Conversations on gender equality start when we’re young
“Maraming lalaking main characters sa children’s books, so bakit ganoon?” children’s book illustrator Ara Villena asks the crowd. “Lagi tayong magsuri kung ano ang ilalabas nating content para sa kabataan. Sa YA, perhaps even in comic books, karamihan ng pinakasikat mga lalaki ang main characters.”
Plan International’s research indicates that young women need role models and to see themselves in the stories that surround them. “To be it, they must see it. We need to make stories about female leadership visible and normal,” they remind us. Although Ara tells us about the imbalance of diversity in children’s books, she mentions a silver lining in our industry.
“Sa lipunan natin ngayon, nagproprogress ang content natin dahan-dahan,” she says. An example she gave was a local children’s book tackling the sensitive subject of child sexual abuse. “’Ang Lihim ni Leah’ ay sinulat ni Ogie Rivera. Ito’y tungkol sa rape within her home. Sa dulo, may course of action silang inilagay. Dapat mag step up ’rin ang mga tao para dumami pa ang mga librong katulad nito na pwedeng makatulong sa kabataan.”
We need to provide platforms for all sectors
A common mistake in feminist discussions is that it’s exclusive to women only. But it’s not a complete conversation without marginalized sectors, Indigenous Peoples, and the LGBTQ+ community as well. “Ang concern ko sana magkaroon ng mga malawak na conversation. We storytellers are privileged that our medium is a great way for communications. We need to create more stories for healing, empowerment, and transformations,” filmmaker Rod Marmol tells us.
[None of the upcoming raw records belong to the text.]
(* ===== verification/CoreHandlers.v ===== *)
(** * Messages from peers and the timer (core/core.cc)

    Responses and requests of other enclaves, Raft messages, resets and timer
    ticks, and the changes of the group's membership that the leader makes. *)
From stdpp Require Import prelude gmap.
From S2P Require Import Prelude Errors Containers Util RaftTypes RaftLog PeerId Membership Merkle Raft.
From S2P Require Import ClientTypes Minimums GroupClock Timeout Database Msgs Noise Client Peers CoreState Core CoreReplicate.
Section core.
Context {T L D : Type} {MO : MerkleOps T L} {RP : RaftPlatform} {DB : Database T D}.
Context {NP : NoisePlatform} {MP : MsgPlatform} {EV : Env}.
Notation M := (M T L D).

(** ** Responses to enclave-to-enclave transactions *)
Definition e2e_callback (cb : E2ECallback) (err : Error) (resp : TransactionResponse) : M unit :=
  if negb (is_ok err) then e2e_error cb err else
  match cb with
  | CB_PingPeer tx | CB_RequestVoting tx | CB_RequestedRemoval _ tx => ReplyWithError tx OK
  | CB_SendTimestamp _ _ => mret tt
  | CB_JoinRaft tx peer => join_response tx peer resp
  | CB_Replication _ _ => PromoteRaftToLoaded
  | CB_RequestMembership tx cancel => AddLogTransaction (txr_raft_membership_response resp) (LC_RequestMembership tx cancel)
  | CB_RaftWrite cb =>
      match txr_inner resp with
      | sRaftWrite loc => AddLogTransaction loc cb
      | _ => log_callback cb Core_IncorrectE2EResponseType None
      end
  | CB_ReplicationPush id last_sent_transaction =>
      c ← get;
      ps ← lift (push_states c !! id);
      if sent_response ps then mret tt
      else if last_sent_transaction then
        set_push_state id {| ps with sent_response := true |};;
        SendE2EError (push_target ps) (push_tx ps) OK;; mret tt
      else if finished_sending ps then mret tt
      else SendNextReplicationState id
  end.

(** ** Membership of the group, by the leader *)

(** The first replica with this ID gets the flag, or is erased. *)
Fixpoint set_voting (peer_id : bytes) (v : bool) (out : ReplicaGroup) : option ReplicaGroup :=
  match out with
  | [] => None
  | rep :: out' =>
      if bool_decide (replica_peer_id rep = peer_id) then Some ({| rep with replica_voting := v |} :: out')
      else cons rep <$> set_voting peer_id v out'
  end.
Fixpoint erase_replica (peer_id : bytes) (out : ReplicaGroup) : option ReplicaGroup :=
  match out with
  | [] => None
  | rep :: out' =>
      if bool_decide (replica_peer_id rep = peer_id) then Some out'
      else cons rep <$> erase_replica peer_id out'
  end.

(** The non-voting replica seen last, and when. *)
Definition promote_choice (r : Raft T L) (m : Membership) : bytes * Z :=
  foldl (fun '(peer_id, min) peer =>
    let last_seen := last_seen_ticks r peer in
    if (last_seen <? min) && negb (set_count (voting_replicas_ m) peer) then (ToString peer, last_seen)
    else (peer_id, min)) ([], Raft.InvalidTicks) (all_replicas_ m).

(** The first replica of the list that was not seen for longer than [limit]. *)
Fixpoint timed_out_change (r : Raft T L) (limit : Z) (change : bytes -> option ReplicaGroup) (ps : list PeerID) :
    option ReplicaGroup :=
  match ps with
  | [] => None
  | peer :: ps' =>
      let last_seen := last_seen_ticks r peer in
      if negb (last_seen =? Raft.InvalidTicks) && (limit <? last_seen) then
        match change (ToString peer) with
        | Some out => Some out
        | None => timed_out_change r limit change ps'
        end
      else timed_out_change r limit change ps'
  end.

Definition promote_replica (r : Raft T L) (config : RaftGroupConfig) (m : Membership) : option ReplicaGroup :=
  if (Zlen (voting_replicas_ m) <? max_voting_replicas config) && (Zlen (voting_replicas_ m) <? Zlen (all_replicas_ m)) then
    let '(peer_id, min) := promote_choice r m in
    if negb (bool_decide (peer_id = [])) && (min <? election_ticks (config_ r))
    then set_voting peer_id true (AsProto m) else None
  else None.
Definition demote_replica (r : Raft T L) (config : RaftGroupConfig) (m : Membership) : option ReplicaGroup :=
  if min_voting_replicas config <? Zlen (voting_replicas_ m) then
    timed_out_change r (replica_voting_timeout_ticks (config_ r)) (fun id => set_voting id false (AsProto m))
      (voting_replicas_ m)
  else None.
Definition remove_replica (r : Raft T L) (m : Membership) : option ReplicaGroup :=
  if Zlen (voting_replicas_ m) <? Zlen (all_replicas_ m) then
    timed_out_change r (replica_membership_timeout_ticks (config_ r)) (fun id => erase_replica id (AsProto m))
      (List.filter (fun p => negb (set_count (voting_replicas_ m) p)) (all_replicas_ m))
  else None.

Definition next_group (r : Raft T L) (config : RaftGroupConfig) : option ReplicaGroup :=
  match leader r with
  | None => None
  | Some _ =>
      let m := membership r in
      match promote_replica r config m with
      | Some out => Some out
      | None => match demote_replica r config m with
                | Some out => Some out
                | None => remove_replica r m
                end
      end
  end.
Definition NextReplicaGroup : M (option ReplicaGroup) :=
  c ← get;
  if negb (bool_decide (state (raft_ c) = RAFTSTATE_LOADED_PART_OF_GROUP)) then mret None else
  r ← get_raft;
  mret (next_group r (lo_group_config (loaded (raft_ c)))).

(** A log entry that is set up and passed to [LogRequest]. *)
Definition new_entry (inner : EntryInner) : LogEntry := {| entry_term := 0; entry_inner := inner; hash_chain := [] |}.
Definition raft_LogRequest (entry : LogEntry) : M (LogLocation * Error) := on_raft_with (fun r => LogRequest r entry).

Definition HandleRequestRaftMembership (from : PeerID) : M (TransactionResponseInner * Error) :=
  c ← get;
  if negb (bool_decide (state (raft_ c) = RAFTSTATE_LOADED_PART_OF_GROUP)) then mret (sNOT_SET, Core_RaftState) else
  r ← get_raft;
  let g := AsProto (membership r) in
  if existsb (fun rep => bool_decide (replica_peer_id rep = ToString from)) g
  then mret (sNOT_SET, Core_DuplicateMembershipPeer) else
  let g := g ++ [{| replica_peer_id := ToString from; replica_voting := false |}] in
  '(loc, err) ← raft_LogRequest (new_entry (kMembershipChange g));
  if is_ok err then RaftStep;; mret (sRaftMembershipResponse loc, OK) else mret (sNOT_SET, err).

Definition HandleRequestRaftVoting (from : PeerID) : M (TransactionResponseInner * Error) :=
  c ← get;
  if negb (bool_decide (state (raft_ c) = RAFTSTATE_LOADED_PART_OF_GROUP)) then mret (sNOT_SET, Core_RaftState) else
  r ← get_raft;
  if negb (set_count (all_replicas_ (membership r)) from) then mret (sNOT_SET, Core_VotingRequestedForNonMember)
  else if set_count (voting_replicas_ (membership r)) from then mret (sNOT_SET, Core_VotingRequestedForVotingMember) else
  let g := AsProto (membership r) in
  let g := default g (set_voting (ToString from) true g) in
  '(loc, err) ← raft_LogRequest (new_entry (kMembershipChange g));
  if is_ok err then RaftStep;; mret (sRaftVotingResponse loc, OK) else mret (sNOT_SET, err).

Definition HandleRaftWrite (data : bytes) : M (TransactionResponseInner * Error) :=
  c ← get;
  if negb (bool_decide (state (raft_ c) = RAFTSTATE_LOADED_PART_OF_GROUP)) then mret (sNOT_SET, Core_RaftState) else
  r ← get_raft;
  if voting_count r <? min_voting_replicas (lo_group_config (loaded (raft_ c)))
  then mret (sNOT_SET, Core_NotEnoughVotingReplicas) else
  match ParseEntry data with
  | None => mret (sNOT_SET, Core_DeserializeRaftWrite)
  | Some log_entry =>
      '(loc, err) ← raft_LogRequest log_entry;
      if is_ok err then RaftStep;; mret (sRaftWrite loc, OK) else mret (sNOT_SET, err)
  end.

Definition HandlePeerRequestedRaftRemoval (from : PeerID) (tx : TransactionID) : M Error :=
  c ← get;
  if negb (bool_decide (state (raft_ c) = RAFTSTATE_LOADED_PART_OF_GROUP))
  then SendE2EError from tx Core_RaftState;; mret OK else
  r ← get_raft;
  let g := AsProto (membership r) in
  let is_from rep := bool_decide (replica_peer_id rep = ToString from) in
  if negb (existsb is_from g) then SendE2EError from tx Core_RemoveNonexistentMember;; mret OK else
  let next := List.filter (fun rep => negb (is_from rep)) g in
  '(loc, err) ← raft_LogRequest (new_entry (kMembershipChange next));
  if negb (is_ok err) then SendE2EError from tx err;; mret OK else
  AddLogTransaction loc (LC_PeerRequestedRemoval from tx);;
  RaftStep;; mret OK.

(** ** Messages from peers *)
Definition HandleE2ETransaction (from : PeerID) (msg : TransactionRequest) : M Error :=
  let respond (p : TransactionResponseInner * Error) : M Error :=
    let '(inner, err) := p in
    match inner with
    | sNOT_SET => SendE2EError from (txn_request_id msg) err
    | _ => if is_ok err then pm_SendToPeer from (eTransactionResponse {| txr_request_id := txn_request_id msg; txr_inner := inner |})
           else SendE2EError from (txn_request_id msg) err
    end in
  match txn_inner msg with
  | tPing _ => respond (sStatus OK, OK)
  | tGetRaft _ =>
      c ← get;
      if negb (bool_decide (state (raft_ c) = RAFTSTATE_LOADED_PART_OF_GROUP))
      then respond (sGetRaft RaftGroupConfig_default [], Core_RaftState) else
      r ← get_raft;
      respond (sGetRaft (lo_group_config (loaded (raft_ c))) (AsProto (membership r)), OK)
  | tReplicateState req => HandleReplicateStateRequest from (txn_request_id msg) req
  | tReplicateStatePush push => err ← HandleReplicateStatePush push; respond (sNOT_SET, err)
  | tRaftMembershipRequest _ => p ← HandleRequestRaftMembership from; respond p
  | tRaftVotingRequest _ => p ← HandleRequestRaftVoting from; respond p
  | tRaftWrite data => p ← HandleRaftWrite data; respond p
  | tNewTimestampUnixSecs secs => HandleNewTimestamp from secs;; respond (sNOT_SET, OK)
  | tRaftRemovalRequest _ => HandlePeerRequestedRaftRemoval from (txn_request_id msg)
  | tNOT_SET => respond (sNOT_SET, General_Unimplemented)
  end.

Definition HandlePeerConnect (from : PeerID) : M unit :=
  c ← get;
  SendTimestamp from (GetLocalTime (clock_ c));;
  c ← get;
  match state (raft_ c) with
  | RAFTSTATE_LOADING => if started (loading (raft_ c)) then mret tt else RequestRaftReplication
  | RAFTSTATE_WAITING_FOR_FIRST_CONNECTION =>
      if bool_decide (from = wf_peer (waiting_for_first_connection (raft_ c))) then JoinRaftFromFirstPeer else mret tt
  | RAFTSTATE_LOADED_REQUESTING_MEMBERSHIP | RAFTSTATE_LOADED_PART_OF_GROUP => on_raft (fun r => Raft.ResetPeer r from)
  | RAFTSTATE_NO_STATE => mret tt
  end.

Definition HandleE2E (from : PeerID) (msg : EnclaveToEnclaveMessage) : M Error :=
  match msg with
  | eConnected _ => HandlePeerConnect from;; mret OK
  | eRaftMessage m =>
      c ← get;
      if negb (loaded_state (state (raft_ c))) then mret Core_RaftState else
      on_raft (fun r => Raft.Receive r m from);; RaftStep;; mret OK
  | eTransactionRequest req => HandleE2ETransaction from req
  | eTransactionResponse resp =>
      c ← get;
      match outstanding_e2e_transactions_ c !! txr_request_id resp with
      | None => mret OK
      | Some call =>
          modify (fun c => {| c with
            outstanding_e2e_transactions_ := delete (txr_request_id resp) (outstanding_e2e_transactions_ c);
            timeout_ := CancelTimeout (timeout_ c) (timeout_cancel call) |});;
          e2e_callback (callback call) (txr_status resp) resp;; mret OK
      end
  | eAttestationUpdate _ | eNOT_SET => mret General_Unimplemented
  end.

Definition pm_RecvFromPeer (msg : PeerMessage) : M (option EnclaveToEnclaveMessage * Error) :=
  c ← get;
  '(pm, out, decoded, err) ← lift (RecvFromPeer (peer_manager_ c) (minimums_ c) msg);
  modify (fun c => {| c with peer_manager_ := pm |});; emit out;; mret (decoded, err).

Definition HandlePeerMessage (msg : PeerMessage) : M Error :=
  let '(from, id_err) := FromString PeerID_default (pm_peer_id msg) in
  check (is_ok id_err);;
  '(decoded, err) ← pm_RecvFromPeer msg;
  if negb (is_ok err) then mret err else
  match decoded with None => mret OK | Some m => HandleE2E from m end.

(** The order of the transactions is that of an unordered map. *)
Definition Core_ResetPeer (id : PeerID) : M Error :=
  c ← get;
  let txns_to_cancel := List.filter (fun p => bool_decide (call_to p.2 = id)) (map_to_list (outstanding_e2e_transactions_ c)) in
  modify (fun c => {| c with
    timeout_ := foldl (fun t p => CancelTimeout t (timeout_cancel p.2)) (timeout_ c) txns_to_cancel;
    outstanding_e2e_transactions_ :=
      foldl (fun m p => delete p.1 m) (outstanding_e2e_transactions_ c) txns_to_cancel |});;
  err ← on_peers (fun pm => Some (PeerManager_ResetPeer pm id));
  for_each txns_to_cancel (fun p => e2e_error (callback p.2) Core_E2ETransactionReset);;
  mret err.

(** ** The timer *)
Definition timeout_fn (f : TimeoutFn) : M unit :=
  c ← get;
  match f with
  | TF_RequestMembership tx =>
      if bool_decide (state (raft_ c) = RAFTSTATE_LOADED_REQUESTING_MEMBERSHIP) then RaftRequestMembership tx else mret tt
  | TF_SendTimestampToAll => SendTimestampToAll
  | TF_E2ETransaction tx _ =>
      match outstanding_e2e_transactions_ c !! tx with
      | None => mret tt
      | Some call =>
          modify (fun c => {| c with outstanding_e2e_transactions_ := delete tx (outstanding_e2e_transactions_ c) |});;
          e2e_error (callback call) Core_E2ETransactionTimeout
      end
  end.

Definition timeout_TimerTick : M unit :=
  c ← get;
  let '(s, fns) := Timeout.TimerTick (timeout_ c) in
  modify (fun c => {| c with timeout_ := s |});;
  for_each fns (fun p => timeout_fn p.2).

Definition ConnectToRaftMembers : M unit :=
  c ← get;
  r ← get_raft;
  let me := ID (peer_manager_ c) in
  for_each (all_replicas_ (membership r)) (fun peer =>
    if bool_decide (peer = me) || key_lt peer me then mret tt
    else on_peers (fun pm => MaybeConnectToPeer pm peer);; mret tt).

Definition HandleTimerTick (new_timestamp_unix_secs : Z) : M unit :=
  modify (fun c => {| c with clock_ := SetLocalTime (clock_ c) (i64 new_timestamp_unix_secs) |});;
  MaybeUpdateGroupTime;;
  timeout_TimerTick;;
  c ← get;
  if negb (bool_decide (state (raft_ c) = RAFTSTATE_LOADED_PART_OF_GROUP)) then mret tt else
  ConnectToRaftMembers;;
  on_raft Raft.TimerTick;;
  r ← get_raft;
  (if is_leader r then
     next ← NextReplicaGroup;
     match next with
     | None => mret tt
     | Some next => raft_LogRequest (new_entry (kMembershipChange next));; mret tt
     end
   else mret tt);;
  RaftStep.
End core.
He also reminded everyone how not all stories reach the people who need it the most. Most of the time, stories of empowerment and important discussions like representation never reach communities who need to hear them. “’Yung mga Lumad children, ’yung mga anak ng magsasaka, ’di napupunta ang conversation sa kanila. We need more stories of struggles and hope as well.”
Why we need men in the conversation on gender equality
The patriarchy fucks everyone over. Men have never been exceptions to toxic ideologies of machismo and what it means to be a real man. Growing up, boys were told that acting feminine is being less than. They were told to be a man: callous, stoic, and unfeeling. Even though we all know that this isn’t right.
“For those of us nurturing boys, let’s nurture boys to be empathetic. Kung wala sila, hindi kumpleto ang conversation,” Marmol says. “Ang usapin ng gender nagsisimula sa pagkabata. Oo nga, maraming mga istorya tungkol sa women empowerment online. Paano na lang sa mga rural na lugar na walang social media?” DM Barcelon of Plan International adds. “Sa probinsya namin, tinuruan kami na ang mga legendary heroes namin mga lalaki. Kung may mga babae, sila’y querida o demonita. So anong sinasabi natin sa mga kabataan?”
This is why calling wrong ideologies out and educating one another is important. And if we want to move the conversation of gender equality forward, everyone needs to be involved. “Social and gender norms can change, pero who can change this? Tayo. Sino ba ang magcacall out? Tayo ’yun,” she reminds us. “Magsisimula ang pagbabago sa concious effort. Magsisimula ’yun sa pageeducate natin sa mga taong malapit sa atin.”